• TASK REQUIREMENTS: From the entries below, list each line with "those".

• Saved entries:
==========

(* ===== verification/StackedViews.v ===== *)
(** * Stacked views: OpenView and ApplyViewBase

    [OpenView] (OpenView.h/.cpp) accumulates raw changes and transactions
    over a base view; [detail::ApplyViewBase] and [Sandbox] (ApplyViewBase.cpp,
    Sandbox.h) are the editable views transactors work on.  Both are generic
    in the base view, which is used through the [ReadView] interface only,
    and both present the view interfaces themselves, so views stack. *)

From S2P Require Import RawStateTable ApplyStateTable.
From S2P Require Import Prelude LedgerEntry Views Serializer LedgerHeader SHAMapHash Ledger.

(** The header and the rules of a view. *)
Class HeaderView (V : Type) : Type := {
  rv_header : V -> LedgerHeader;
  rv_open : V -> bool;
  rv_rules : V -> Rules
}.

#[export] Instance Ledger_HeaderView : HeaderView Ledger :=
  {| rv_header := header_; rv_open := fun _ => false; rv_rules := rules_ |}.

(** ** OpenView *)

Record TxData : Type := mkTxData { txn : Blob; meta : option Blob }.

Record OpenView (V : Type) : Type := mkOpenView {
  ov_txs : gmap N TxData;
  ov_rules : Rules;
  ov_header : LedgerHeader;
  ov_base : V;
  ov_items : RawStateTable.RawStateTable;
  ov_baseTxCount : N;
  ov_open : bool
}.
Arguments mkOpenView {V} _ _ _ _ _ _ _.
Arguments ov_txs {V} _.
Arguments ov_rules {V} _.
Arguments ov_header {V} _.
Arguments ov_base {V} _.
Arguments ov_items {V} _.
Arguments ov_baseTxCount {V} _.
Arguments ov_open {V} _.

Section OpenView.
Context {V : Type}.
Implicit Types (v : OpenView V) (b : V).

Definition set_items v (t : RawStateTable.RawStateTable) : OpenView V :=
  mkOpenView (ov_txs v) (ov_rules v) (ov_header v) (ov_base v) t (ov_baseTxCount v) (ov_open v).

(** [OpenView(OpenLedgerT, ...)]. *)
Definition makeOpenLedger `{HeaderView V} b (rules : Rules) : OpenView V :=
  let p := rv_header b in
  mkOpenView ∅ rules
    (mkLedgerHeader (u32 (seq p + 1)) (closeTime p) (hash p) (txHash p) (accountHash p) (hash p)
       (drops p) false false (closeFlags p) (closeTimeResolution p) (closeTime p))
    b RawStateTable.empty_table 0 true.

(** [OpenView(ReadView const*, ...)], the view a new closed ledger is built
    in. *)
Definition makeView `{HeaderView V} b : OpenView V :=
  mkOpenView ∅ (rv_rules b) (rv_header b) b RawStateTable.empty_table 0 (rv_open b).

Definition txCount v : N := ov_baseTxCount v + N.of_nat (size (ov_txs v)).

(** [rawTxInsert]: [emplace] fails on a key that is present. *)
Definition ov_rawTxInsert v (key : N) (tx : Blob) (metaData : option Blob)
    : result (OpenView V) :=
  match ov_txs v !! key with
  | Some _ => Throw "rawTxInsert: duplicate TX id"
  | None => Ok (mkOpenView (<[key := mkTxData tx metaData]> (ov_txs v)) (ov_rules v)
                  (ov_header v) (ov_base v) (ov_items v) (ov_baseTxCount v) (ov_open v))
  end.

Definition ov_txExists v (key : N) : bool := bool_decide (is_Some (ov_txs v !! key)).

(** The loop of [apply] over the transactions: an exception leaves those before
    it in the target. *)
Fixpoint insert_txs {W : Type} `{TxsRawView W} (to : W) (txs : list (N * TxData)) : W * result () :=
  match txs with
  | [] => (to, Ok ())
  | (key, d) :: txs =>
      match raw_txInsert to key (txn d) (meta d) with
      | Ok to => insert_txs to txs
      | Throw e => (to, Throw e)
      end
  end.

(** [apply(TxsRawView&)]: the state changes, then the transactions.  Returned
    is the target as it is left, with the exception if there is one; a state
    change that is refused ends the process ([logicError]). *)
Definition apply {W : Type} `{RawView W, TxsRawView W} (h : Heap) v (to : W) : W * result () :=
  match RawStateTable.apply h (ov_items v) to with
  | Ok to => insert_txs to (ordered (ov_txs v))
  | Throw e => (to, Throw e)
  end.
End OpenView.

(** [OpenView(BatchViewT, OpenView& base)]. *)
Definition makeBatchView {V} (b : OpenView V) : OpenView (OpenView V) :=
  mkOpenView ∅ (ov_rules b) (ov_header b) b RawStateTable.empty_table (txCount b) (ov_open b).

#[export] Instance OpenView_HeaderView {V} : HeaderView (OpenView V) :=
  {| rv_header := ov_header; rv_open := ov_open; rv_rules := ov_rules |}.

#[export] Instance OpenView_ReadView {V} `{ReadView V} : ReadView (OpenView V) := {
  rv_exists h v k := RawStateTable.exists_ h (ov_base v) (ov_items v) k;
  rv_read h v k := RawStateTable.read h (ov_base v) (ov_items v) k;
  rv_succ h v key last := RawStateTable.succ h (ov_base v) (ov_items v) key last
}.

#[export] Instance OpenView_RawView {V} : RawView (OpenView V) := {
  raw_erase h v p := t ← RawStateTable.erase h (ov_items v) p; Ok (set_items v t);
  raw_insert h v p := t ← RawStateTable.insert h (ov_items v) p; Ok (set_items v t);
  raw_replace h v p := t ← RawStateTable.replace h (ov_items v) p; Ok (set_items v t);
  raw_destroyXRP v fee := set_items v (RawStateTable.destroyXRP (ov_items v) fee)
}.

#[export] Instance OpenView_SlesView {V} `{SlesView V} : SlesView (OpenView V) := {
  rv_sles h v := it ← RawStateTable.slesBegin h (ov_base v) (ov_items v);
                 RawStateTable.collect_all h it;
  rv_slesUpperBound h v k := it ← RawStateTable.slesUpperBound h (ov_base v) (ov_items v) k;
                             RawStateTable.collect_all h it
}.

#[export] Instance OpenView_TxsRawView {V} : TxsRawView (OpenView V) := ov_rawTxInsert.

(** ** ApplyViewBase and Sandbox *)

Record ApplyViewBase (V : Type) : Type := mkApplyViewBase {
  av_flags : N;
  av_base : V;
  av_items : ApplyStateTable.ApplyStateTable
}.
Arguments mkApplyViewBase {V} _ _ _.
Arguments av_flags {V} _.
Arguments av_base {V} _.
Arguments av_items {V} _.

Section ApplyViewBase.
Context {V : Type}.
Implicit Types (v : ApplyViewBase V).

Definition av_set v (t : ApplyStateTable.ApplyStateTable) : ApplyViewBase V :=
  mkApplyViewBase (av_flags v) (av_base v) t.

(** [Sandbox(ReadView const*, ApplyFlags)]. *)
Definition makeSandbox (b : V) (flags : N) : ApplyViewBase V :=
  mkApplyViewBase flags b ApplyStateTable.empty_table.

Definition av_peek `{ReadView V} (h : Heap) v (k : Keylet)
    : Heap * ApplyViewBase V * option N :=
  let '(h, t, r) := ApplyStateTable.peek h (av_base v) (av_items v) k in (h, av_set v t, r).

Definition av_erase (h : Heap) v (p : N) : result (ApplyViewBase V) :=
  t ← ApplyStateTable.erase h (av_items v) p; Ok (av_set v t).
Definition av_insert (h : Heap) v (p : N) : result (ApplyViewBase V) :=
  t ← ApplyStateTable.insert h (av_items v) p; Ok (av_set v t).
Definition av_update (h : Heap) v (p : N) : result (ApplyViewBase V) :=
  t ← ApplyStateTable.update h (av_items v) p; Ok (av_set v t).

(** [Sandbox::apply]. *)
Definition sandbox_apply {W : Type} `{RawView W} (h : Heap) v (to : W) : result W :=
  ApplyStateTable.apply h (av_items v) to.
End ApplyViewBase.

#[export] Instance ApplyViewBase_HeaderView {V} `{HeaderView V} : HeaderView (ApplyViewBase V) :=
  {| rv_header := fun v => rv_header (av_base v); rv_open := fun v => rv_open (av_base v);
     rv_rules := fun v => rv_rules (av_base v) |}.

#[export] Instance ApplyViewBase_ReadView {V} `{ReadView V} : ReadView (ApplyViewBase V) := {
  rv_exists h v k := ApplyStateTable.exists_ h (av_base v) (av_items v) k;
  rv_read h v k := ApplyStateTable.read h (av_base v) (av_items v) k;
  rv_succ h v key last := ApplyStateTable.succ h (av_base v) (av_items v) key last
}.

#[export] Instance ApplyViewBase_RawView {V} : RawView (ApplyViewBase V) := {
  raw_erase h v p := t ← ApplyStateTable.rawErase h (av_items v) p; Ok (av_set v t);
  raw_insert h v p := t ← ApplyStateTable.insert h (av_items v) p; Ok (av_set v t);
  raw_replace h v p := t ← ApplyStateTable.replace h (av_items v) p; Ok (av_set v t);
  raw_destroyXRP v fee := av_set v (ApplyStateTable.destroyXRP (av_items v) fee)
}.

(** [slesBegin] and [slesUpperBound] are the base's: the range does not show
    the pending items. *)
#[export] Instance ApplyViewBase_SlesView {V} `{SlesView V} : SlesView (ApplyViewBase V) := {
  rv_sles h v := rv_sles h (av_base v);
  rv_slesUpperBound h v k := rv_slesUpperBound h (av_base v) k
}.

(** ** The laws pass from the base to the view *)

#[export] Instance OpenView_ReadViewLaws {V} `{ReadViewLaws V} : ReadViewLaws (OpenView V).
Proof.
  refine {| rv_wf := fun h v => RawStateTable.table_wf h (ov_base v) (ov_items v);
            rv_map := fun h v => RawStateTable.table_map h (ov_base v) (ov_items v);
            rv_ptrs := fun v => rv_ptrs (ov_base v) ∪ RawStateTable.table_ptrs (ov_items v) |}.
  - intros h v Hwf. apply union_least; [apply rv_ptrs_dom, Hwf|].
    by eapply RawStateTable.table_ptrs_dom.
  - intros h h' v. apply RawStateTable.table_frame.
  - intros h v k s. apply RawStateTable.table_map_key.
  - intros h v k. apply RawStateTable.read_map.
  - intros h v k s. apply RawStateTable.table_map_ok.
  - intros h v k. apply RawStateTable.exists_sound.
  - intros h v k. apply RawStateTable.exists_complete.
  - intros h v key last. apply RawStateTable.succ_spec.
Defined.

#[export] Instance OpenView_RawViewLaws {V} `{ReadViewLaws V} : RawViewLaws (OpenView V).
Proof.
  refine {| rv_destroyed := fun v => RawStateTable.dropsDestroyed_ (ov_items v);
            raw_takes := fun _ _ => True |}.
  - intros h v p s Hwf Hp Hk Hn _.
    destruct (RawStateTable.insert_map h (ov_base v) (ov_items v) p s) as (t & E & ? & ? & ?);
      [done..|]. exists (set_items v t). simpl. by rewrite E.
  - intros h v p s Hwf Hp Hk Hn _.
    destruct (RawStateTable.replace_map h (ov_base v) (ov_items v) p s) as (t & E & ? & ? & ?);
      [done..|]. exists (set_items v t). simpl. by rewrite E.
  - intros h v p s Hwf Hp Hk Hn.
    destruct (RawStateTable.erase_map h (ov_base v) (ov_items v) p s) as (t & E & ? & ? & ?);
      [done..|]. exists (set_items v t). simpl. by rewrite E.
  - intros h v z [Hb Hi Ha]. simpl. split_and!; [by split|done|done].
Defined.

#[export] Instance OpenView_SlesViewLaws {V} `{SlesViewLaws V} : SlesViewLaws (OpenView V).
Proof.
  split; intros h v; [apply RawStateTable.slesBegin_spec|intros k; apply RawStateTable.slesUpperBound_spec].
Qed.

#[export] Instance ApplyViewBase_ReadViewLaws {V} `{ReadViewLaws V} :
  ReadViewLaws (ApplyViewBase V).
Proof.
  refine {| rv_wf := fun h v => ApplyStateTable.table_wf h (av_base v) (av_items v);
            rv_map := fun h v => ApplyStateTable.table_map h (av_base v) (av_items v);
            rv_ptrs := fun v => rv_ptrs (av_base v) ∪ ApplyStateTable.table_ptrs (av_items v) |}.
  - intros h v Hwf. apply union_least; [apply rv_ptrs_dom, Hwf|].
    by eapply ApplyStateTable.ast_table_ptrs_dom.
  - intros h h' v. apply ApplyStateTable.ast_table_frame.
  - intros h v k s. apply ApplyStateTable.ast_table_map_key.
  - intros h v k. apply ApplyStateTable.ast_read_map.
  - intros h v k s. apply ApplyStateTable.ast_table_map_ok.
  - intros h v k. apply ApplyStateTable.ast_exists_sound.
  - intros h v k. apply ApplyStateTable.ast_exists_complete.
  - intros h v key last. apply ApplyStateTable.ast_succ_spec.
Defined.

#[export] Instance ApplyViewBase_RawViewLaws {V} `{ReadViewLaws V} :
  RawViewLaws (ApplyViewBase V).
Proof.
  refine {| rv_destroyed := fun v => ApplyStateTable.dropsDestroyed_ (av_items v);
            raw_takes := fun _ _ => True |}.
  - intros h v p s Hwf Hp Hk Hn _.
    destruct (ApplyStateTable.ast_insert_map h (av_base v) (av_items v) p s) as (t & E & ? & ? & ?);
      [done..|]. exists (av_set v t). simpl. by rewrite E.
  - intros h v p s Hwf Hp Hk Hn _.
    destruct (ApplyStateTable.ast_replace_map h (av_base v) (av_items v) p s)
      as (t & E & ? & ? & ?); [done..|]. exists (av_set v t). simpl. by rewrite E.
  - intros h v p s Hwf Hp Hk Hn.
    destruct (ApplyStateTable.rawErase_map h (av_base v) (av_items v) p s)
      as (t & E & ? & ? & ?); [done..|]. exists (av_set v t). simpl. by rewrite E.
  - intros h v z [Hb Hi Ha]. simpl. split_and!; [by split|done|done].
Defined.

==========

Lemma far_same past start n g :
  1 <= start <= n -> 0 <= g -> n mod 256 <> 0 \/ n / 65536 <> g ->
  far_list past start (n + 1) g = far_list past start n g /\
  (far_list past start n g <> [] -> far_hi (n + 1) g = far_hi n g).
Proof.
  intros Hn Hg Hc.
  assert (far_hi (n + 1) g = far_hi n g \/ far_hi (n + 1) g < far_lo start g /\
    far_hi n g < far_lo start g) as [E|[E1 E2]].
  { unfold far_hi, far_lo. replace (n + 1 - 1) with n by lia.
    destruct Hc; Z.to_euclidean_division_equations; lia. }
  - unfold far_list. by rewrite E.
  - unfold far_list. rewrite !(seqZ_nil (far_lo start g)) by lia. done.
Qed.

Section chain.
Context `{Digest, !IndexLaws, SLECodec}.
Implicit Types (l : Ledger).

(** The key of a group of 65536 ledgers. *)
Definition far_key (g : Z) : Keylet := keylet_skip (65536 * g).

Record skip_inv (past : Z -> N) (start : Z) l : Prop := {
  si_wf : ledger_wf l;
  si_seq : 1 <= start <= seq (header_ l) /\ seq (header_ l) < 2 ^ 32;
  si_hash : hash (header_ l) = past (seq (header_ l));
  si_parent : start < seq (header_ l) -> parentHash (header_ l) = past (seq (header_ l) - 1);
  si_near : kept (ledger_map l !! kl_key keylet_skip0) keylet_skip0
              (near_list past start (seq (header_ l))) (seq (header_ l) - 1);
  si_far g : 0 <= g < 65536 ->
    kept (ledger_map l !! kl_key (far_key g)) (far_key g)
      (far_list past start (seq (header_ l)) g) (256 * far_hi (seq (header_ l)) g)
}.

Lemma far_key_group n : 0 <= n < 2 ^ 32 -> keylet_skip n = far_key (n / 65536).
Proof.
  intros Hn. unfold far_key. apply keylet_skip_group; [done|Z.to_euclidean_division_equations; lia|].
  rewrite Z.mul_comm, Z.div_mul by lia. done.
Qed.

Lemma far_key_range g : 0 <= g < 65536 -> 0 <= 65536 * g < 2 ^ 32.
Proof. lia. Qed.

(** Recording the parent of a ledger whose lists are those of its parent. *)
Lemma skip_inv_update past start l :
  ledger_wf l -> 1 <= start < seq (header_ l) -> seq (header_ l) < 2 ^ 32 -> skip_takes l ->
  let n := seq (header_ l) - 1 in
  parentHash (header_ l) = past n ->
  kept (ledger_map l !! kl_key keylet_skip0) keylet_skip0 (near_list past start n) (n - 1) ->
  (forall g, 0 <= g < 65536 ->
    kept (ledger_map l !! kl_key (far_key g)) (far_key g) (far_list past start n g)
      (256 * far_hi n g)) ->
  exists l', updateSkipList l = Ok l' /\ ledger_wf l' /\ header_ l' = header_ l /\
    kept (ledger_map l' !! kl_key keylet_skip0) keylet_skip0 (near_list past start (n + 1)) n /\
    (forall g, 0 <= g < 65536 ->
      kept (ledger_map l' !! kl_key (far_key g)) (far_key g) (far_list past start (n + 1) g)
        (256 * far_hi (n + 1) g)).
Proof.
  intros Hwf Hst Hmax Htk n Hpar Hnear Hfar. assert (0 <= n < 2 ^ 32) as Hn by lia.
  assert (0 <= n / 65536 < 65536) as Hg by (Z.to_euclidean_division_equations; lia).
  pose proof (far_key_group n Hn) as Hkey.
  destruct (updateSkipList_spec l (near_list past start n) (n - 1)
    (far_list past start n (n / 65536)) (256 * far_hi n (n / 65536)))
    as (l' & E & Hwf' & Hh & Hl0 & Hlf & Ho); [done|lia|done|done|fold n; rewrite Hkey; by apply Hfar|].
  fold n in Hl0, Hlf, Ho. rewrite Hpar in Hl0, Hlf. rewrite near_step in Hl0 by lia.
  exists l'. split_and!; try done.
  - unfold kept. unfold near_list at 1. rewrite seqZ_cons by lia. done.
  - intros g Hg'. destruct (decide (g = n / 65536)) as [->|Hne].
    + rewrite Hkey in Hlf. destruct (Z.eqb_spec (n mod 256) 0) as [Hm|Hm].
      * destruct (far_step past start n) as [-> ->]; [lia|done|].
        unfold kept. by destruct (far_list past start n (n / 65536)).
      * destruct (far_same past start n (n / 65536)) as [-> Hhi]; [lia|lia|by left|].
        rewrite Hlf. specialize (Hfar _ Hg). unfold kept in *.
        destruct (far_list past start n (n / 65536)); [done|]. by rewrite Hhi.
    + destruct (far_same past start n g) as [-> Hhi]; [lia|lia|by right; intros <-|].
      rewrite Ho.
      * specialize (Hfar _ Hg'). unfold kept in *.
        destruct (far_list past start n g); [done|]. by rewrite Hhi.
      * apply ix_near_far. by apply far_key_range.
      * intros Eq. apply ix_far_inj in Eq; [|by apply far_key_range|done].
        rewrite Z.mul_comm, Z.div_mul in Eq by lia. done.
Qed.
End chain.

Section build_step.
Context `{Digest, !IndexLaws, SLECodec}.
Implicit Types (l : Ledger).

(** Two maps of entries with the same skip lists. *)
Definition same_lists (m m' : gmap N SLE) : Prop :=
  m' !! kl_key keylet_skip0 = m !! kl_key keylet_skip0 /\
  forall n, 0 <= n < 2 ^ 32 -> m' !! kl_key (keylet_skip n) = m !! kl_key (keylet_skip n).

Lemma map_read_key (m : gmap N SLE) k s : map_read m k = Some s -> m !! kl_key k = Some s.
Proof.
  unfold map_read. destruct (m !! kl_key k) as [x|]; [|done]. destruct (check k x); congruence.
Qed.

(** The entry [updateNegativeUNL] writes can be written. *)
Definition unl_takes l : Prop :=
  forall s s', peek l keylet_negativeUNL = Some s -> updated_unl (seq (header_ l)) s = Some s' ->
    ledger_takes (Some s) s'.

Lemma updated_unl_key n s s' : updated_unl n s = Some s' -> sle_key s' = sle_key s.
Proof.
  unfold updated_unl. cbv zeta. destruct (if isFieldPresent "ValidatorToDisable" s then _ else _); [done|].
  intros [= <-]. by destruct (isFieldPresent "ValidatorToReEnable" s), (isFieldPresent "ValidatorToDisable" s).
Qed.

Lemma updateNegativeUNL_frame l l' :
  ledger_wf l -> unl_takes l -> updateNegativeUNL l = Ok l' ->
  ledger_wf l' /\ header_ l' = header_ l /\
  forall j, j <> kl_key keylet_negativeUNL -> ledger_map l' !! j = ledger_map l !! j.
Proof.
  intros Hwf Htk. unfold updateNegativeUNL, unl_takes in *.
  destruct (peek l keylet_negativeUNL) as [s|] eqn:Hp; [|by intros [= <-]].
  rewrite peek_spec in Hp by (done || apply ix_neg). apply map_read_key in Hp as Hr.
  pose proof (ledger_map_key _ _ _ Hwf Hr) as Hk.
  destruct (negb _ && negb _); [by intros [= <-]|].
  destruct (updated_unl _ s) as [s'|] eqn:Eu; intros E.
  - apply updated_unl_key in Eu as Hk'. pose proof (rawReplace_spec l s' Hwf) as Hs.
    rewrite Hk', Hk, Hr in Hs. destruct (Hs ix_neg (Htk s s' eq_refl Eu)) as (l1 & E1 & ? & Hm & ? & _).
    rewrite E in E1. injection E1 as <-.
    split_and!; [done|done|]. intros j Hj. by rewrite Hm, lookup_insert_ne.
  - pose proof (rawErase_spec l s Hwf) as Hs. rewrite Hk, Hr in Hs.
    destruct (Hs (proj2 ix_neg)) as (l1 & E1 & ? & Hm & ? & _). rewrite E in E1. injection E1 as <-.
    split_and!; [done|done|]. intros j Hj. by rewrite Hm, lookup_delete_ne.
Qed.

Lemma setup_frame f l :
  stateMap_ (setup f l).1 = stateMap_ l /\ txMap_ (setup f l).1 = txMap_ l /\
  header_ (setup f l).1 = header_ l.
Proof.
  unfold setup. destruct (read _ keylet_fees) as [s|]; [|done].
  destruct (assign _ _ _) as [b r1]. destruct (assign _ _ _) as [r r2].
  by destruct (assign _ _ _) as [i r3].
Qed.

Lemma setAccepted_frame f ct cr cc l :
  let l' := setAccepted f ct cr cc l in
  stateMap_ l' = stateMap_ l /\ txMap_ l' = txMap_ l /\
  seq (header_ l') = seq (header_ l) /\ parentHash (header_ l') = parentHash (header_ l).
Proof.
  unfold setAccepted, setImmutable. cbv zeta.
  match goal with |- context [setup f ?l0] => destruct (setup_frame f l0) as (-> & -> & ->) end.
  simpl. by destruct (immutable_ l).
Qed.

==========

• RESPONSE FOR THIS EXERCISE:
(** The loop of [apply] over the transactions: an exception leaves those before
(** Recording the parent of a ledger whose lists are those of its parent. *)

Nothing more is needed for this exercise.